PPHN-associated diseases are often classified within one of 3 categories: i) maladaptation: vessels are presumably of normal structural but have abnormal vasoreactivity; ii) excessive muscularization: increased smooth muscle thickness and increased distal extension of muscle to vessels which are usually non-muscular; and iii) underdevelopment: lung hypoplasia associated with decreased pulmonary artery number. This designation is, imprecise, however, and high PVR in most patients likely involve overlapping changes among these categories. For example, neonates with congenital diaphragmatic hernia are primarily classified as having vascular "underdevelopment" due to lung hypoplasia, yet lung histology of fatal cases typically shows marked muscularization of pulmonary arteries and, clinically, these patients respond to vasodilator therapy. Similarly, neonates with meconium aspiration often have clinical evidence of altered vasoreactivity, but often have muscularization at autopsy.
As described above, autopsy studies of fatal PPHN demonstrate severe hypertensive structural remodeling even in newborns who die shortly after birth, suggesting that many cases of severe disease are associated with chronic intrauterine stress (Fig. 3B). However, the exact intrauterine events that alter pulmonary vascular reactivity and structure are poorly understood. Epidemiologic studies have demonstrated strong associations between PPHN and maternal smoking and ingestion of cold remedies that include aspirin or other non-steroidal anti-inflammatory products (83). Since these agents can induce partial constriction of the DA ), it is possible that pulmonary hypertension due to DA narrowing contributes to PPHN (see below).

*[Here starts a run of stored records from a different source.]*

(** [count] bytes stored by libusb at the start of a buffer. *)
Definition receive_bytes (buffer received : list Z) (count : Z) : Mw (list Z) :=
  let bytes := take (Z.to_nat count) received in
  if (length buffer <? length bytes)%nat then throw OutOfBounds
  else mret (bytes ++ drop (length bytes) buffer).

Definition response_ok (rx_size transaction_id : Z) (response : option usb_command_response_t) : bool :=
  match response with
  | Some r => (rx_size =? sizeof_usb_command_response_t) && (rs_packet_transaction_id r =? transaction_id)
              && (rs_packet_type r =? USB_CMD_PACKET_TYPE_RESPONSE)
  | None => false
  end.

(** The status phase: [*cmd_status] when the response is the one expected. *)
Definition get_status (u : usbcmd_context_t) (transaction_id : Z) : Mw (option Z) :=
  '(err, (rx_size, received)) ← libusb_bulk_transfer (uc_libusb u) (uc_cmd_rx_endpoint u) []
                                  sizeof_usb_command_response_t;
  let response := response_of_bytes (take (Z.to_nat rx_size) received) in
  mret (if (err =? LIBUSB_SUCCESS) && response_ok rx_size transaction_id response
        then rs_status <$> response else None).

(** The data phase: whether to go on, the count and the receive buffer. *)
Definition move_data (u : usbcmd_context_t) (payload_size : Z) (p_rx_data p_tx_data : option (list Z))
    : Mw (bool * Z * option (list Z)) :=
  match p_tx_data, p_rx_data with
  | Some tx, _ =>
      if Z.of_nat (length tx) <? payload_size then throw OutOfBounds
      else
        '(err, (count, _)) ← libusb_bulk_transfer (uc_libusb u) (uc_cmd_tx_endpoint u)
                               (take (Z.to_nat payload_size) tx) payload_size;
        mret (if err =? LIBUSB_SUCCESS then (true, count, p_rx_data) else (false, 0, p_rx_data))
  | None, Some rx =>
      '(err, (count, received)) ← libusb_bulk_transfer (uc_libusb u) (uc_cmd_rx_endpoint u) [] payload_size;
      rx ← receive_bytes rx received count;
      mret (if err =? LIBUSB_SUCCESS then (true, count, Some rx) else (false, 0, Some rx))
  | None, None => mret (true, 0, None)
  end.
(** An image in the hands of a transfer. *)
Lemma owned_image busy ext w p t :
  Inv busy ext w -> settled busy ext -> has w p t -> ut_image t <> NULL -> ut_image t ∉ busy ->
  exists i : image_context_t, has w (ut_image t) i.
Proof.
  intros HI He [_ Hp] Hn Hb. set (img := ut_image t) in *.
  destruct (inv_live _ _ _ KImage img HI) as (Hn' & o & Ho & Hk); [done| |].
  - pose proof (slots_ge _ _ _ (KImage, img) Hp) as Hs. cbn in Hs. fold img in Hs.
    rewrite (nonnull_live KImage) in Hs by done. rewrite count_ref_cons, decide_True, count_ref_nil in Hs by done.
    pose proof (proj2 He KImage img ltac:(done) Hb). lia.
  - destruct o; try done. by exists i.
Qed.

(** The transfer forgets an image whose reference was dropped, or takes one
    over. *)
Lemma inv_set_image busy ext w p t img :
  Inv busy ext w -> has w p t ->
  Inv busy (fun r => ext r + count_ref r (nonnull KImage (ut_image t)) - count_ref r (nonnull KImage img))
    (w <| heap := <[p := to_obj (t <| ut_image := img |>)]> (heap w) |>).
Proof.
  intros HI [_ Hp]. eapply inv_store; [exact HI|exact Hp|done| |done|done|done|done].
  intros r. cbn. case_decide; lia.
Qed.

(** Updates of an image that leave its count, its lock and its memory alone. *)
Definition image_quiet (f : image_context_t -> image_context_t) : Prop :=
  forall i, img_ref_count (f i) = img_ref_count i /\ img_lock (f i) = img_lock i /\ img_buffer (f i) = img_buffer i /\
    img_memory_free_cb (f i) = img_memory_free_cb i.

Lemma inv_image_quiet busy ext w h (i : image_context_t) f :
  Inv busy ext w -> has w h i -> image_quiet f ->
  Inv busy ext (w <| heap := <[h := OImage (f i)]> (heap w) |>) /\
  keep [] w (w <| heap := <[h := OImage (f i)]> (heap w) |>).
Proof.
  intros HI [Hn Hh] Hf. destruct (Hf i) as (Er & El & Eb & Ec). split; [|by eapply keep_store].
  eapply inv_store; [exact HI|exact Hh|done| | | |done|done].
  - intros r. cbn. rewrite Er, Eb, Ec. case_decide; lia.
  - intros Hb _. cbn. rewrite Er. exact (inv_pos _ _ _ HI _ _ Hh Hb eq_refl).
  - intros Hb. cbn. rewrite El. exact (inv_idle _ _ _ HI _ _ Hh Hb).
Qed.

Other perinatal stresses, including placenta previa and abruption, and asymmetric growth restriction, are associated with PPHN; however, most neonates who are exposed to these prenatal stresses do not develop PPHN. Circulating levels of L-arginine, the substrate for NO, are decreased in some newborns with PPHN, suggesting that impaired NO production may contribute to the pathophysiology of PPHN, as observed in experimental studies. It is possible that genetic factors increase susceptibility for pulmonary hypertension. A recent study reported strong links between PPHN and polymorphisms of the carbamoyl phosphate synthase gene (61). However, the importance of this finding is uncertain, and further work is needed in this area. Studies of adults with idiopathic primary pulmonary hypertension have identified abnormalities of bone morphogenetic protein receptor genes; whether polymorphisms of genes for the BMP or TGF-B receptors, other critical growth factors, vasoactive substances or other products increase the risk for some newborns to develop PPHN is unknown.